● **Aim of the task**: When you write the records again, keep every line exactly as it was.

● **Provided records**:

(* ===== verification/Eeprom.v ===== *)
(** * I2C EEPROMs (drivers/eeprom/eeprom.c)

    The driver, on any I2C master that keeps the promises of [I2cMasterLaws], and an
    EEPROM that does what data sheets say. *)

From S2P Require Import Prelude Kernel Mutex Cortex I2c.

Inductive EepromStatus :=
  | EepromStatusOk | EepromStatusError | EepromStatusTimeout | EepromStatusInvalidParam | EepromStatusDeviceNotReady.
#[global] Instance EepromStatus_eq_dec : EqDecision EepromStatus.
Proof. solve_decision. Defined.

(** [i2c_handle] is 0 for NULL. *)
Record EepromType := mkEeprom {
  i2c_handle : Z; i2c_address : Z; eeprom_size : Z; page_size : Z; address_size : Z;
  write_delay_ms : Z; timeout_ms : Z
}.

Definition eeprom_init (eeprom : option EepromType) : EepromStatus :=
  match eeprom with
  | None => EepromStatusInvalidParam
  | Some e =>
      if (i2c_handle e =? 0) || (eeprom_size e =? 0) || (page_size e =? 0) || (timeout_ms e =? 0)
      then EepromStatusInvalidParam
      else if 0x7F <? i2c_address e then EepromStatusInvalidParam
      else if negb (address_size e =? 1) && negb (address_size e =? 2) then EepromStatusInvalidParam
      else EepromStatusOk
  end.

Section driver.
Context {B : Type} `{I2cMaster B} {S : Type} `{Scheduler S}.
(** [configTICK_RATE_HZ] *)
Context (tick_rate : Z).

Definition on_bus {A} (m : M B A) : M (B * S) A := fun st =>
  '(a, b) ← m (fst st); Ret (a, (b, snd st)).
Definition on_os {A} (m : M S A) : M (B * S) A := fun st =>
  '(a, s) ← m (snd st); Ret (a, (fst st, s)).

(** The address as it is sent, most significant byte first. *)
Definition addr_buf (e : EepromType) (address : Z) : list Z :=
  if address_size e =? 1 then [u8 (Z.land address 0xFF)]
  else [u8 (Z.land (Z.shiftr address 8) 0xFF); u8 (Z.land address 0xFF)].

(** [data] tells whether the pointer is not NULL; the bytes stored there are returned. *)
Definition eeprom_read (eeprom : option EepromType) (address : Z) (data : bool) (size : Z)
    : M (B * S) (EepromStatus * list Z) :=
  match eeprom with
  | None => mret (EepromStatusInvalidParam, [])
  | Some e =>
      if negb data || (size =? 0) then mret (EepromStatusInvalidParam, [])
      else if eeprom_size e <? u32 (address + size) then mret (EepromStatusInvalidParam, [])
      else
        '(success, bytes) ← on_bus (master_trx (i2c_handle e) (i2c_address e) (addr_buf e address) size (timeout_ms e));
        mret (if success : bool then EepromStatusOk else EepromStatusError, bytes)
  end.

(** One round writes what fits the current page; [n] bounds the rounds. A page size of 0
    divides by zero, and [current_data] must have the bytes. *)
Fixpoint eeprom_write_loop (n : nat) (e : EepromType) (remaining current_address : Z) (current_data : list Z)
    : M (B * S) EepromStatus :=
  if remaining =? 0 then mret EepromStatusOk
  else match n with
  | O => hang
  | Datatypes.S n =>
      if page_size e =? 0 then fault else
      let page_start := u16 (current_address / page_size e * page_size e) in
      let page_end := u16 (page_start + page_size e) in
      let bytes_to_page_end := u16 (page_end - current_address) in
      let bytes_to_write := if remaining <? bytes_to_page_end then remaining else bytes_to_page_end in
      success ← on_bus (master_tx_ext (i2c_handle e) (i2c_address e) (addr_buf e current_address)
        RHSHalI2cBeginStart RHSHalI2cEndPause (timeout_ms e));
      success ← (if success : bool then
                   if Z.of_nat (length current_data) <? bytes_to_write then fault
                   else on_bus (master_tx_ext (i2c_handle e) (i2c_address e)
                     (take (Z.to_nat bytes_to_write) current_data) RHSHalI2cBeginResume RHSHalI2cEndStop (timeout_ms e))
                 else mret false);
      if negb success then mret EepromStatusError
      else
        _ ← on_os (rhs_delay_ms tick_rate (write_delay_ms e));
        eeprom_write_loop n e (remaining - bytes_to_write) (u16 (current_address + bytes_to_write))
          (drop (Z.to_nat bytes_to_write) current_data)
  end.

● **Your response**:
(* ===== verification/Eeprom.v ===== *)
(** * I2C EEPROMs (drivers/eeprom/eeprom.c)

    The driver, on any I2C master that keeps the promises of [I2cMasterLaws], and an
    EEPROM that does what data sheets say. *)

From S2P Require Import Prelude Kernel Mutex Cortex I2c.

Inductive EepromStatus :=
  | EepromStatusOk | EepromStatusError | EepromStatusTimeout | EepromStatusInvalidParam | EepromStatusDeviceNotReady.
#[global] Instance EepromStatus_eq_dec : EqDecision EepromStatus.
Proof. solve_decision. Defined.

(** [i2c_handle] is 0 for NULL. *)
Record EepromType := mkEeprom {
  i2c_handle : Z; i2c_address : Z; eeprom_size : Z; page_size : Z; address_size : Z;
  write_delay_ms : Z; timeout_ms : Z
}.

Definition eeprom_init (eeprom : option EepromType) : EepromStatus :=
  match eeprom with
  | None => EepromStatusInvalidParam
  | Some e =>
      if (i2c_handle e =? 0) || (eeprom_size e =? 0) || (page_size e =? 0) || (timeout_ms e =? 0)
      then EepromStatusInvalidParam
      else if 0x7F <? i2c_address e then EepromStatusInvalidParam
      else if negb (address_size e =? 1) && negb (address_size e =? 2) then EepromStatusInvalidParam
      else EepromStatusOk
  end.

Section driver.
Context {B : Type} `{I2cMaster B} {S : Type} `{Scheduler S}.
(** [configTICK_RATE_HZ] *)
Context (tick_rate : Z).

Definition on_bus {A} (m : M B A) : M (B * S) A := fun st =>
  '(a, b) ← m (fst st); Ret (a, (b, snd st)).
Definition on_os {A} (m : M S A) : M (B * S) A := fun st =>
  '(a, s) ← m (snd st); Ret (a, (fst st, s)).

(** The address as it is sent, most significant byte first. *)
Definition addr_buf (e : EepromType) (address : Z) : list Z :=
  if address_size e =? 1 then [u8 (Z.land address 0xFF)]
  else [u8 (Z.land (Z.shiftr address 8) 0xFF); u8 (Z.land address 0xFF)].

(** [data] tells whether the pointer is not NULL; the bytes stored there are returned. *)
Definition eeprom_read (eeprom : option EepromType) (address : Z) (data : bool) (size : Z)
    : M (B * S) (EepromStatus * list Z) :=
  match eeprom with
  | None => mret (EepromStatusInvalidParam, [])
  | Some e =>
      if negb data || (size =? 0) then mret (EepromStatusInvalidParam, [])
      else if eeprom_size e <? u32 (address + size) then mret (EepromStatusInvalidParam, [])
      else
        '(success, bytes) ← on_bus (master_trx (i2c_handle e) (i2c_address e) (addr_buf e address) size (timeout_ms e));
        mret (if success : bool then EepromStatusOk else EepromStatusError, bytes)
  end.

(** One round writes what fits the current page; [n] bounds the rounds. A page size of 0
    divides by zero, and [current_data] must have the bytes. *)
Fixpoint eeprom_write_loop (n : nat) (e : EepromType) (remaining current_address : Z) (current_data : list Z)
    : M (B * S) EepromStatus :=
  if remaining =? 0 then mret EepromStatusOk
  else match n with
  | O => hang
  | Datatypes.S n =>
      if page_size e =? 0 then fault else
      let page_start := u16 (current_address / page_size e * page_size e) in
      let page_end := u16 (page_start + page_size e) in
      let bytes_to_page_end := u16 (page_end - current_address) in
      let bytes_to_write := if remaining <? bytes_to_page_end then remaining else bytes_to_page_end in
      success ← on_bus (master_tx_ext (i2c_handle e) (i2c_address e) (addr_buf e current_address)
        RHSHalI2cBeginStart RHSHalI2cEndPause (timeout_ms e));
      success ← (if success : bool then
                   if Z.of_nat (length current_data) <? bytes_to_write then fault
                   else on_bus (master_tx_ext (i2c_handle e) (i2c_address e)
                     (take (Z.to_nat bytes_to_write) current_data) RHSHalI2cBeginResume RHSHalI2cEndStop (timeout_ms e))
                 else mret false);
      if negb success then mret EepromStatusError
      else
        _ ← on_os (rhs_delay_ms tick_rate (write_delay_ms e));
        eeprom_write_loop n e (remaining - bytes_to_write) (u16 (current_address + bytes_to_write))
          (drop (Z.to_nat bytes_to_write) current_data)
  end.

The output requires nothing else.